(* ===== verification/Json.v ===== *)
(** * JSON values, [JSON.parse], [JSON.stringify] and [canonicalJson]

    Numbers are IEEE doubles held exactly; a numeral is rounded to nearest even
    as the language does. An object is the list of its own members in insertion
    order; a repeated member replaces the earlier value in place. Every reader
    in the program looks members up or sorts them, so the order in which engines
    list integer-like names is not modelled. *)

From S2P Require Import Prelude JsString Utf8 Bytes.

(** ** Numbers *)

(** A double: an integer, [-0], a fraction in lowest terms (its denominator is a
    power of two), or an infinity. *)
Inductive jnum : Type :=
  | Int (z : Z)
  | NegZero
  | Frac (num den : Z)
  | Inf (negative : bool).

#[global] Instance jnum_eq_dec : EqDecision jnum.
Proof. solve_decision. Defined.

Definition signed (negative : bool) (z : Z) : Z := if negative then - z else z.

(** The double [± m * 2^e] for a rounded significand. *)
Definition double (negative : bool) (m e : Z) : jnum :=
  if m =? 0 then (if negative then NegZero else Int 0)
  else if 0 <=? e then
    (if 2 ^ 1024 <=? m * 2 ^ e then Inf negative else Int (signed negative (m * 2 ^ e)))
  else
    let g := Z.gcd m (2 ^ (- e)) in
    if 2 ^ (- e) / g =? 1 then Int (signed negative (m / g))
    else Frac (signed negative (m / g)) (2 ^ (- e) / g).

(** Round half to even. *)
Definition round_div (n d : Z) : Z :=
  let q := n / d in
  let r := n mod d in
  if (2 * r <? d) || ((2 * r =? d) && Z.even q) then q else q + 1.

(** The double nearest to [± n / d]. *)
Definition round_double (negative : bool) (n d : Z) : jnum :=
  if n =? 0 then (if negative then NegZero else Int 0)
  else
    let l := Z.log2 n - Z.log2 d in
    let le := if 0 <=? l then d * 2 ^ l <=? n else d <=? n * 2 ^ (- l) in
    let e := Z.max (-1074) ((if le then l else l - 1) - 52) in
    double negative (if 0 <=? e then round_div n (d * 2 ^ e) else round_div (n * 2 ^ (- e)) d) e.
Definition parseEnvelopeMetadata (plaintext : bytes) : res (EnvelopeMetadata * Z) :=
  check 4 <=? zlen plaintext else "The encrypted metadata record is truncated.";
  let metadataLength := getU32 plaintext 0 in
  check negb ((metadataLength <? 2) || (MAX_ENVELOPE_METADATA_BYTES <? metadataLength) || (zlen plaintext <? 4 + metadataLength))
    else "The encrypted metadata length is invalid.";
  match utf8_decode false (slice 4 (4 + metadataLength) plaintext) with
  | None => Throw "The encrypted metadata is invalid."
  | Some metadataText =>
      match parse metadataText with
      | None => Throw "The encrypted metadata is invalid."
      | Some (JObj candidate) =>
          match get_member (lit "name") candidate, get_member (lit "size") candidate, get_member (lit "type") candidate with
          | Some (JStr name), Some (JNum size), Some (JStr type) =>
              check eqb (sanitiseFileName name) name else "The encrypted filename is invalid.";
              let! size := match size with
                           | Int z => let! _ := assertPrototypeFileSize z in Ok z
                           | NegZero => Throw "Choose a non-empty file."
                           | Frac _ _ => Throw "Choose a non-empty file."
                           | Inf _ => Throw "Choose a non-empty file."
                           end in
              let! type := normaliseMimeType type in
              check zlen candidate =? 3 else "The encrypted metadata shape is invalid.";
              let metadata := mkMetadata name size type in
              check eqb metadataText (metadata_json metadata) else "The encrypted metadata is not canonical.";
              Ok (metadata, 4 + metadataLength)
          | _, _, _ => Throw "The encrypted metadata types are invalid."
          end
      | Some (JArr _) => Throw "The encrypted metadata types are invalid."
      | Some _ => Throw "The encrypted metadata is invalid."
      end
  end.

(** What the loop over the records carries: the metadata once read, with the
    length of its frame, and the parts of the file recovered so far. *)
Record DecryptState := mkDecryptState { dec_metadata : option (EnvelopeMetadata * Z); dec_parts : list bytes }.

(** The metadata, read from the first record. *)
Definition record_metadata (plaintextLength : Z) (s : DecryptState) (plaintext : bytes) : res (EnvelopeMetadata * Z) :=
  match dec_metadata s with
  | Some m => Ok m
  | None =>
      let! 'parsed := parseEnvelopeMetadata plaintext in
      check paddedPlaintextLength (parsed.2 + meta_size parsed.1) =? plaintextLength
        else "The encrypted envelope padding is invalid.";
      Ok parsed
  end.

(** What one opened record adds. *)
Definition take_record (chunkSize plaintextLength counter : Z) (s : DecryptState) (plaintext : bytes) : res DecryptState :=
  let! 'm := record_metadata plaintextLength s plaintext in
  let globalStart := counter * chunkSize in
  let overlapStart := Z.max globalStart m.2 in
  let overlapEnd := Z.min (globalStart + zlen plaintext) (m.2 + meta_size m.1) in
  Ok (mkDecryptState (Some m)
        (if overlapStart <? overlapEnd
         then dec_parts s ++ [slice (overlapStart - globalStart) (overlapEnd - globalStart) plaintext]
         else dec_parts s)).

(** The ciphertext of record [counter]. *)
Definition record_text (file : bytes) (h : EnvelopeHeader) (counter : Z) : bytes :=
  let ciphertextStart := hdr_headerBytes h + counter * (hdr_chunkSize h + ENVELOPE_TAG_BYTES) in
  let ciphertextEnd := if counter =? hdr_recordCount h - 1 then zlen file
                       else ciphertextStart + hdr_chunkSize h + ENVELOPE_TAG_BYTES in
  slice ciphertextStart ciphertextEnd file.

Definition open_record (file : bytes) (h : EnvelopeHeader) (key : bytes) (counter : Z) : option bytes :=
  gcm_open key (makeNonce (hdr_noncePrefix h) counter) (makeAdditionalData (hdr_header h) counter) (record_text file h counter).

Definition decrypt_record (file : bytes) (h : EnvelopeHeader) (key : bytes) (plaintextLength : Z)
    (signal : nat → bool) (k : nat) (counter : Z) (s : DecryptState) : res DecryptState :=
  let! _ := assertActive signal k "Local decryption" in
  let! _ := assertActive signal (k + 1) "Local decryption" in
  match open_record file h key counter with
  | None => Throw "The recovery key is wrong or the encrypted envelope was modified."
  | Some plaintext =>
      let! _ := assertActive signal (k + 2) "Local decryption" in
      take_record (hdr_chunkSize h) plaintextLength counter s plaintext
  end.

Fixpoint decrypt_records (n : nat) (file : bytes) (h : EnvelopeHeader) (key : bytes) (plaintextLength : Z)
    (signal : nat → bool) (k : nat) (counter : Z) (s : DecryptState) : res DecryptState :=
  match n with
  | O => Ok s
  | S n =>
      let! s := decrypt_record file h key plaintextLength signal k counter s in
      decrypt_records n file h key plaintextLength signal (k + 3) (counter + 1) s
  end.

(** A recovered [File]: its metadata and content. *)
Record RecoveredFile := mkRecovered { rec_metadata : EnvelopeMetadata; rec_content : bytes }.

Definition decryptPrivacyEnvelope (file : bytes) (recoveryKey : jstr) (signal : nat → bool) : res RecoveredFile :=
  let! _ := assertActive signal 0 "Local decryption" in
  let! _ := assertPrototypeTransferSize (zlen file) in
  check startsWith recoveryKey RECOVERY_KEY_PREFIX else "The recovery key is not a Wildbloom v1 key.";
  let! h := parseEnvelopeHeader file signal 1 in
  let! rawKey := base64UrlDecode (drop (length RECOVERY_KEY_PREFIX) recoveryKey) in
  let key := match hdr_salt h with Some salt => hkdf rawKey salt HKDF_INFO_V2 | None => rawKey end in
  let plaintextLength := zlen file - hdr_headerBytes h - hdr_recordCount h * ENVELOPE_TAG_BYTES in
  let! s := decrypt_records (Z.to_nat (hdr_recordCount h)) file h key plaintextLength signal 3 0 (mkDecryptState None []) in
  match dec_metadata s with
  | None => Throw "The encrypted envelope did not contain the declared file."
  | Some m =>
      check zlen (concat (dec_parts s)) =? meta_size m.1 else "The encrypted envelope did not contain the declared file.";
      let! _ := assertActive signal (3 + 3 * Z.to_nat (hdr_recordCount h)) "Local decryption" in
      Ok (mkRecovered m.1 (concat (dec_parts s)))
  end.

End Crypto.
Lemma toy_opens : ∃ file key f, decryptPrivacyEnvelope file key (λ _, false) = Ok f ∧ rec_content f = [7; 8; 9].
Proof.
  destruct toy_encrypts as [env He].
  assert (jstr_ok (lit "a.txt")) as Hn by (apply ascii_jstr_ok; solve_ascii).
  assert (jstr_ok (lit "Text/Plain")) as Ht by (apply ascii_jstr_ok; solve_ascii).
  destruct (encrypt_inv _ _ _ _ _ _ Hn Ht toy_entropy_ok (λ _, eq_refl) He) as (e & Hc & _ & _).
  assert (bytes_ok [7; 8; 9]) as Hcb by (apply bytesb_ok; reflexivity).
  assert (bytes_ok (replicate 32 3)) as Hkb by (apply bytesb_ok; reflexivity).
  pose proof (decrypt_sealed [7; 8; 9] (lit "a.txt") (lit "Text/Plain") None (λ _, false) toy_entropy e (replicate 32 3)
    Hn Ht Hcb toy_entropy_ok (λ _, eq_refl) Hc ltac:(discriminate) eq_refl Hkb) as Hd.
  exists (sealed_envelope e [7; 8; 9]), (enc_inputKey e), (mkRecovered (enc_metadata e) [7; 8; 9]). split; [exact Hd|reflexivity].
Qed.

Lemma decrypt_accepts_only_sealed_witness : ∃ file recoveryKey f, rec_content f = [7; 8; 9] ∧
  ∃ rawKey h pts raw pad, parseInputKey recoveryKey = Ok rawKey ∧ header_ok h file ∧
    file = envelope_of h (header_key h rawKey) pts ∧ zlen pts = hdr_recordCount h ∧
    concat pts = u32 (zlen raw) ++ raw ++ rec_content f ++ pad ∧
    utf8_decode false raw = Some (metadata_json (rec_metadata f)) ∧
    meta_size (rec_metadata f) = zlen (rec_content f) ∧
    sanitiseFileName (meta_name (rec_metadata f)) = meta_name (rec_metadata f) ∧
    zlen (concat pts) = paddedPlaintextLength (4 + zlen raw + zlen (rec_content f)).
Proof.
  destruct toy_opens as (file & key & f & Hd & Hf). exists file, key, f. split; [exact Hf|].
  apply (decrypt_accepts_only_sealed file key (λ _, false) f). exact Hd.
Defined.

Lemma encrypt_succeeds_witness : ∃ env,
  encryptPrivacyEnvelope (blob_source [7; 8; 9]) (lit "a.txt") (lit "Text/Plain") (λ _, false) toy_entropy = Ok env ∧
  envelopeBytes (lit "a.txt") (lit "Text/Plain") (zlen [7; 8; 9]) = Ok (zlen (env_file env)) ∧
  zlen [7; 8; 9] + 56 <= zlen (env_file env) <= MAX_PROTOTYPE_TRANSFER_BYTES.
Proof.
  destruct toy_frame as [framed Hf]. apply (encrypt_succeeds [7; 8; 9] (lit "a.txt") (lit "Text/Plain") toy_entropy framed).
  - apply ascii_jstr_ok. solve_ascii.
  - apply ascii_jstr_ok. solve_ascii.
  - apply toy_entropy_ok.
  - done.
  - exact Hf.
Defined.

Lemma nonce_unique_witness : zlen (makeNonce (replicate 8 1) 5) = 12.
Proof. apply (nonce_unique (replicate 8 1) [] 5 6); rewrite ?MAX_ENVELOPE_RECORDS_257; done. Defined.

Lemma padding_buckets_witness : paddedPlaintextLength (paddedPlaintextLength 70000) = paddedPlaintextLength 70000.
Proof. apply (padding_buckets 70000). lia. Defined.

Lemma input_key_roundtrip_witness : parseInputKey (newInputKey (replicate 32 255)) = Ok (replicate 32 255).
Proof. apply (input_key_roundtrip (replicate 32 255)); [apply bytesb_ok; reflexivity|reflexivity]. Defined.
Lemma canonical_text_ok v t : json_ok v → canonicalJson v = Ok t → jstr_ok t ∧ lone_surrogate t = false.
Proof.
  revert t. induction v as [|b|n|s|l IH|l IH] using json_nested; intros t Hok H; cbn [canonicalJson] in H; inv_ok.
  - assert (ascii (if b then lit "true" else lit "false")) by (destruct b; solve_ascii).
    split; [by apply ascii_jstr_ok|by apply lone_surrogate_ascii].
  - destruct n as [z| | |]; try done. unfold canonical_int in *. bool_prop.
    assert (ascii (decimal z)).
    { eapply Forall_forallb; [|apply decimal_digits; lia]. intros c. unfold is_digit. rewrite in_range_spec. lia. }
    split; [by apply ascii_jstr_ok|by apply lone_surrogate_ascii].
  - unfold canonical_string in H. inv_ok. inversion Hok; subst. by apply quote_ok.
  - inversion Hok as [| | | |? Hl|]; subst. apply (wrap_text_ok 91 93); [done|done|]. apply join_text_ok; [done|].
    apply rmap_ok_Forall2 in E. clear Hok. induction E as [|v t l ts Hv E IHE]; [constructor|].
    inversion IH; inversion Hl; subst. constructor; auto.
  - inversion Hok as [| | | | |? Hnd Hks Hvs]; subst. apply (wrap_text_ok 123 125); [done|done|]. apply join_text_ok; [done|].
    rewrite sort_perm. apply rmap_ok_Forall2 in E. clear Hok Hnd. induction E as [|m t l ts Hv E IHE]; [constructor|].
    inversion IH; inversion Hks; inversion Hvs; subst. cbn [map]. constructor; [|auto]. unfold canonical_string in Hv. inv_ok. cbn [snd].
    match goal with H : canonicalJson m.2 = Ok ?x, Hi : ∀ t, json_ok m.2 → _ |- _ => destruct (Hi x) as [T1 T2]; [done|done|] end.
    destruct (quote_ok m.1) as [Q1 Q2]; [done|]. split.
    + apply Forall_app. split; [done|]. by constructor.
    + apply lone_surrogate_app; [done|]. apply (lone_surrogate_app [58]); [by apply lone_surrogate_ascii, ascii_single|done].
Qed.
(** A session description that passes [checkSdp] always fits the exchange:
    whatever it escapes to in JSON, the accept, restart, restart answer and
    answer that carry it are written within 16,379 bytes and never refused. *)
Theorem description_fits sdp : checkSdp sdp = None →
  is_ok (encodeMessage (Accept sdp)) = true ∧ is_ok (encodeMessage (Restart sdp)) = true ∧
  is_ok (encodeMessage (RestartAnswer sdp)) = true ∧
  ∀ key, isCanonicalKey key = true → is_ok (encodeMessage (Answer key sdp)) = true.
Proof.
  intros Hc. split_and!.
  - destruct (sdp_text "accept" sdp Hc) as (t & Ht & Ha & Hz); [by vm_compute|done|]. by apply (encode_short _ t).
  - destruct (sdp_text "restart" sdp Hc) as (t & Ht & Ha & Hz); [by vm_compute|done|]. by apply (encode_short _ t).
  - destruct (sdp_text "restart-answer" sdp Hc) as (t & Ht & Ha & Hz); [by vm_compute|done|]. by apply (encode_short _ t).
  - intros key Hk. destruct (answer_text key sdp Hk Hc) as (t & Ht & Ha & Hz). by apply (encode_short _ t).
Qed.
Lemma description_fits_witness : is_ok (encodeMessage (Accept example_sdp)) = true ∧ is_ok (encodeMessage (Restart example_sdp)) = true ∧
  is_ok (encodeMessage (RestartAnswer example_sdp)) = true ∧
  ∀ key, isCanonicalKey key = true → is_ok (encodeMessage (Answer key example_sdp)) = true.
Proof. apply (description_fits example_sdp). reflexivity. Defined.
(* ===== verification/SenderFacts.v ===== *)
(** * The sender of a transfer: what it puts on the wire

    The invariant of [sendEnvelope] and its preservation by every event. *)

From S2P Require Import Prelude JsString Utf8 Bytes DirectConfig Frames Transfer.

(** The DATA frames that carry these chunks from an offset on. *)
Fixpoint data_frames (at_ : Z) (chunks : list bytes) : list bytes :=
  match chunks with
  | [] => []
  | c :: chunks => (type_data :: u64 at_ ++ c) :: data_frames (at_ + zlen c) chunks
  end.

Lemma data_frames_snoc at_ chunks c :
  data_frames at_ (chunks ++ [c]) = data_frames at_ chunks ++ [type_data :: u64 (at_ + zlen (mjoin chunks)) ++ c].
Proof.
  revert at_; induction chunks as [|d chunks IH]; intros at_; simpl.
  - by rewrite Z.add_0_r.
  - rewrite IH. rewrite zlen_app, Z.add_assoc. done.
Qed.

Section Sender.
Context (encoder : EnvelopeEncoder) (maxMessageSize : Z).

Notation total := (envelopeBytes encoder).
Notation room := (Z.min maxMessageSize frameBytes - DATA_HEADER_BYTES).

(** What follows the DATA frames: END once the loop is left, if the channel
    took it, and at most one STOP after a failure. *)
Definition tail_ok (s : Sender) (tail : list bytes) : Prop :=
  ∃ e p, tail = e ++ p ∧
    (e = [] ∨ ended s = true ∧ ∃ b, encodeEnd (digest encoder) (size encoder) = Ok b ∧ e = [b]) ∧
    (p = [] ∨ is_Some (failure s) ∧ ∃ code, 1 <= code <= 3 ∧ p = [encodeStop code]).
(** [accepted] are the chunks taken from the wire, [w] those handed to the
    sink, [skipped] those dropped after a failure; [out] are the frames sent. *)
Record receiver_inv (accepted w skipped : list bytes) (e : end_stage) (out : list Frame) (r : Receiver) : Prop := {
  rinv_received : received r = zlen (mjoin accepted);
  rinv_chunks : Forall (λ c, 1 <= zlen c) accepted;
  rinv_total : received r <= Z.max 0 total;
  rinv_order : accepted = w ++ skipped ++ write_chunks (queue r);
  rinv_skipped : r_failure r = None → skipped = [];
  rinv_written : written r + run_length r <= zlen (mjoin w);
  rinv_run : ∀ c, running r = Some (WriteStep c) → c ∈ w;
  rinv_exact : r_failure r = None → written r + run_length r = zlen (mjoin w);
  rinv_acked : 0 <= lastAck r <= written r;
  rinv_window : received r - lastAck r <= unacknowledgedBytes;
  rinv_sink : sink r = calls_of w e (match r_place r with ReceiveFailed => true | _ => false end);
  rinv_end_seen : endSeen r = true → total = received r;
  rinv_stage : stage_ok w e r;
  rinv_done : done r = true → ∃ h, e = EndResolved h;
  rinv_wire : Forall2 (λ f b, encode_frame f = Ok b) out (r_wire r);
  rinv_reply : Forall reply out;
  rinv_acks : StronglySorted Z.lt (ack_values out);
  rinv_ack_bound : Forall (λ n, 0 < n <= lastAck r) (ack_values out);
  rinv_told : r_failure r = None → List.last (ack_values out) 0 = lastAck r;
  rinv_prompt : r_failure r = None → written r - lastAck r < ackEveryBytes ∧ (written r = total → 0 < total → lastAck r = total);
  rinv_kept : FKept ∈ out ↔ done r = true;
  rinv_place : match r_place r with
    | Receiving => True
    | Settling => is_Some (r_failure r)
    | Received => done r = true ∧ r_failure r = None
    | ReceiveFailed => is_Some (r_failure r) ∧ queue r = [] ∧ running r = None
    end;
}.
Lemma quiet_s_step encoder m s e s' : is_s_frame e = false → s_step encoder m s e = Some s' → s_quiet s s'.
Proof.
  intros He Hs. destruct e as [| |ch|ch|ch pacing]; try done; cbn [s_step] in Hs;
    match type of Hs with (if ?c then _ else _) = _ => destruct c; [injection Hs as <-|done] end.
  - by split.
  - unfold s_closed. destruct (kept s) eqn:Ek; [apply s_quiet_refl|by apply quiet_s_fail].
  - eapply s_quiet_trans; [|by apply quiet_s_fail]. by split.
  - unfold s_turn. destruct (place s).
    + destruct (sent s <? _); [destruct (position s =? _); [by split|apply quiet_send_frame]|].
      destruct (encodeEnd _ _); [|by split]. split; cbn; try done. unfold trySend. destruct (_ && _); [by apply prefix_app_r|done].
    + unfold record_arrives. destruct (upcoming s) as [[r| |msg]|]; try by apply quiet_s_throw.
      * eapply s_quiet_trans; [|apply quiet_send_frame]. by split.
      * destruct (failure s) eqn:Ef; [by split; cbn; rewrite ?Ef|]. destruct (aborted s); by apply quiet_s_throw.
    + apply quiet_send_frame.
    + destruct (failure s) eqn:Ef; [by split; cbn; rewrite ?Ef|]. destruct (kept s) eqn:Ek; [|apply s_quiet_refl]. by split.
    + apply s_quiet_refl.
    + apply s_quiet_refl.
    + apply s_quiet_refl.
Qed.

(** ** The two ends *)

(** Both states, and how many frames of each side have been delivered. *)
Record System := mkSystem { snd : Sender; rcv : Receiver; to_receiver : nat; to_sender : nat }.

Section System.
Context (encoder : EnvelopeEncoder) (maxMessageSize : Z).

Notation total := (envelopeBytes encoder).
Notation plaintextBytes := (size encoder).

(** One step: either side by itself, or the next frame of one side reaching the
    other. Both ends know the sizes of the manifest, which are the encoder's. *)
Inductive sys_step : System → System → Prop :=
  | sys_sender y e s' : is_s_frame e = false → s_step encoder maxMessageSize (snd y) e = Some s' →
      sys_step y (mkSystem s' (rcv y) (to_receiver y) (to_sender y))
  | sys_receiver y e : is_frame e = false →
      sys_step y (mkSystem (snd y) (r_step total plaintextBytes (rcv y) e) (to_receiver y) (to_sender y))
  | sys_to_receiver y ch b : wire (snd y) !! to_receiver y = Some b →
      sys_step y (mkSystem (snd y) (r_step total plaintextBytes (rcv y) (RFrame ch b)) (S (to_receiver y)) (to_sender y))
  | sys_to_sender y ch b s' : r_wire (rcv y) !! to_sender y = Some b → s_step encoder maxMessageSize (snd y) (SFrame ch b) = Some s' →
      sys_step y (mkSystem s' (rcv y) (to_receiver y) (S (to_sender y))).

(** The states reached from the start of both functions. *)
Inductive sys_reach (ch ch' : Channel) (already already' : bool) : System → Prop :=
  | reach_start : sys_reach ch ch' already already'
      (mkSystem (sendEnvelope_start encoder maxMessageSize ch already) (receiveEnvelope_start ch' already') 0 0)
  | reach_step y y' : sys_reach ch ch' already already' y → sys_step y y' → sys_reach ch ch' already already' y'.

(** How the two states fit together: [chunks] is what the sender has sent,
    [accepted] what the receiver has taken, [out] what it has replied. *)
Record link (chunks accepted : list bytes) (out : list Frame) (y : System) : Prop := {
  l_prefix : accepted `prefix_of` chunks;
  l_open : r_failure (rcv y) = None → endSeen (rcv y) = false →
    accepted = take (to_receiver y) chunks ∧ (to_receiver y <= length chunks)%nat;
  l_end : endSeen (rcv y) = true → accepted = chunks ∧ ended (snd y) = true ∧ (length chunks < to_receiver y)%nat;
  l_hash : ∀ h n, EndStep h n ∈ queue (rcv y) ∨ running (rcv y) = Some (EndStep h n) ∨ SinkEnd h n ∈ sink (rcv y) → h = digest encoder;
  l_ack : acknowledged (snd y) <= lastAck (rcv y);
  l_acks : failure (snd y) = None → kept (snd y) = false →
    List.last (ack_values (take (to_sender y) out)) 0 = acknowledged (snd y) ∧ (to_sender y <= length out)%nat;
  l_len : (to_sender y <= length out)%nat;
  l_told : failure (snd y) = None → FKept ∈ take (to_sender y) out → kept (snd y) = true;
  l_kept : kept (snd y) = true → done (rcv y) = true;
  l_s_kind : not_protocol (failure (snd y));
  l_r_kind : not_protocol (r_failure (rcv y));
}.

Definition sys_ok (y : System) : Prop := ∃ chunks recs accepted w sk e out,
  sender_inv encoder maxMessageSize chunks recs (snd y) ∧
  receiver_inv total plaintextBytes accepted w sk e out (rcv y) ∧ link chunks accepted out y.

Hypothesis total_ok : 0 <= total <= max_safe_integer.

Lemma take_prefix_same {A} (k : nat) (l l' : list A) : l `prefix_of` l' → (k <= length l)%nat → take k l' = take k l.
Proof. intros [x ->] Hk. by rewrite take_app_le. Qed.

Lemma sender_chunks_bound chunks recs s : sender_inv encoder maxMessageSize chunks recs s →
  sent s = zlen (mjoin chunks) ∧ sent s <= total ∧ Forall (λ c, 1 <= zlen c <= 65527) chunks.
Proof.
  intros []. split_and!; [done|lia|]. eapply Forall_impl; [exact inv_chunks|]. cbn. unfold frameBytes, DATA_HEADER_BYTES. lia.
Qed.

(** A step of the sender alone keeps the two ends in line. *)
Lemma link_sender chunks recs accepted out y s' chunks' recs' :
  s_quiet (snd y) s' → sender_inv encoder maxMessageSize chunks recs (snd y) → sender_inv encoder maxMessageSize chunks' recs' s' →
  link chunks accepted out y → link chunks' accepted out (mkSystem s' (rcv y) (to_receiver y) (to_sender y)).
Proof.
  intros [] Hi Hi' []. destruct (inv_wire _ _ _ _ _ Hi) as (tail & Hw & _). destruct (inv_wire _ _ _ _ _ Hi') as (tail' & Hw' & Ht').
  assert (chunks `prefix_of` chunks') as Hp by (apply (chunks_prefix encoder chunks tail chunks' s' tail' Ht'); by rewrite <- Hw, <- Hw').
  destruct (sender_chunks_bound _ _ _ Hi) as (S1 & S2 & S3), (sender_chunks_bound _ _ _ Hi') as (S1' & S2' & S3').
  split; cbn; try done.
  - by etransitivity.
  - intros Hf He. destruct (l_open0 Hf He) as [-> Hk]. rewrite (take_prefix_same _ chunks chunks') by done. split; [done|].
    apply prefix_length in Hp. lia.
  - intros He. destruct (l_end0 He) as (-> & Hend & Hk). assert (chunks = chunks') as <-.
    { apply mjoin_prefix_eq; [done| |]; [eapply Forall_impl; [exact S3'|]; cbn; lia|].
      pose proof (inv_end_sent _ _ _ _ _ Hi Hend). lia. }
    auto.
  - lia.
  - intros Hf Hk. rewrite qs_acknowledged0. apply l_acks0; [auto|congruence].
  - intros Hf Hk. rewrite qs_kept0. auto.
  - rewrite qs_kept0. done.
  - auto.
Qed.

(** A step of the receiver that reads no frame. *)
Lemma link_receiver chunks accepted w sk e out w' sk' e' out' y r' :
  r_quiet (rcv y) r' → lastAck (rcv y) <= lastAck r' →
  receiver_inv total plaintextBytes accepted w sk e out (rcv y) → receiver_inv total plaintextBytes accepted w' sk' e' out' r' →
  link chunks accepted out y → link chunks accepted out' (mkSystem (snd y) r' (to_receiver y) (to_sender y)).
Proof.
  intros [] Hack Hi Hi' []. assert (out `prefix_of` out') as Hp.
  { destruct q_wire0 as [x Hx]. eapply (out_prefix _ _ (r_wire (rcv y)) x); [apply Hi|apply Hi'|apply Hi|]. rewrite <- Hx. apply Hi'. }
  split; cbn; try done.
  - rewrite q_end_seen0. auto.
  - rewrite q_end_seen0. auto.
  - eauto.
  - lia.
  - intros Hf Hk. destruct (l_acks0 Hf Hk) as [Hl Hn]. rewrite (take_prefix_same _ out out') by done. split; [done|].
    apply prefix_length in Hp. lia.
  - apply prefix_length in Hp. lia.
  - intros Hf. rewrite (take_prefix_same _ out out') by done. auto.
  - auto.
  - auto.
Qed.

(** ** A frame reaching the receiver *)

Lemma r_frame_over ch b r : is_Some (r_failure r) ∨ done r = true → r_step total plaintextBytes r (RFrame ch b) = r.
Proof.
  intros H. cbn [r_step]. destruct (r_listening r); [|done]. unfold r_frame.
  destruct (bool_decide _ || done r) eqn:E; [done|]. apply orb_false_iff in E as [Ef Hd]. apply bool_decide_eq_false in Ef. by destruct H; [|congruence].
Qed.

* [DIRECTIONS FOR THIS TASK]: Exactly the lines above from the one with "l_prefix : accepted" to the one with "Proof. intros [x", both included, are to be quoted; leave the rest out.

* [ANSWER]:
  l_prefix : accepted `prefix_of` chunks;
  l_open : r_failure (rcv y) = None → endSeen (rcv y) = false →
    accepted = take (to_receiver y) chunks ∧ (to_receiver y <= length chunks)%nat;
  l_end : endSeen (rcv y) = true → accepted = chunks ∧ ended (snd y) = true ∧ (length chunks < to_receiver y)%nat;
  l_hash : ∀ h n, EndStep h n ∈ queue (rcv y) ∨ running (rcv y) = Some (EndStep h n) ∨ SinkEnd h n ∈ sink (rcv y) → h = digest encoder;
  l_ack : acknowledged (snd y) <= lastAck (rcv y);
  l_acks : failure (snd y) = None → kept (snd y) = false →
    List.last (ack_values (take (to_sender y) out)) 0 = acknowledged (snd y) ∧ (to_sender y <= length out)%nat;
  l_len : (to_sender y <= length out)%nat;
  l_told : failure (snd y) = None → FKept ∈ take (to_sender y) out → kept (snd y) = true;
  l_kept : kept (snd y) = true → done (rcv y) = true;
  l_s_kind : not_protocol (failure (snd y));
  l_r_kind : not_protocol (r_failure (rcv y));
}.

Definition sys_ok (y : System) : Prop := ∃ chunks recs accepted w sk e out,
  sender_inv encoder maxMessageSize chunks recs (snd y) ∧
  receiver_inv total plaintextBytes accepted w sk e out (rcv y) ∧ link chunks accepted out y.

Hypothesis total_ok : 0 <= total <= max_safe_integer.

Lemma take_prefix_same {A} (k : nat) (l l' : list A) : l `prefix_of` l' → (k <= length l)%nat → take k l' = take k l.
Proof. intros [x ->] Hk. by rewrite take_app_le. Qed.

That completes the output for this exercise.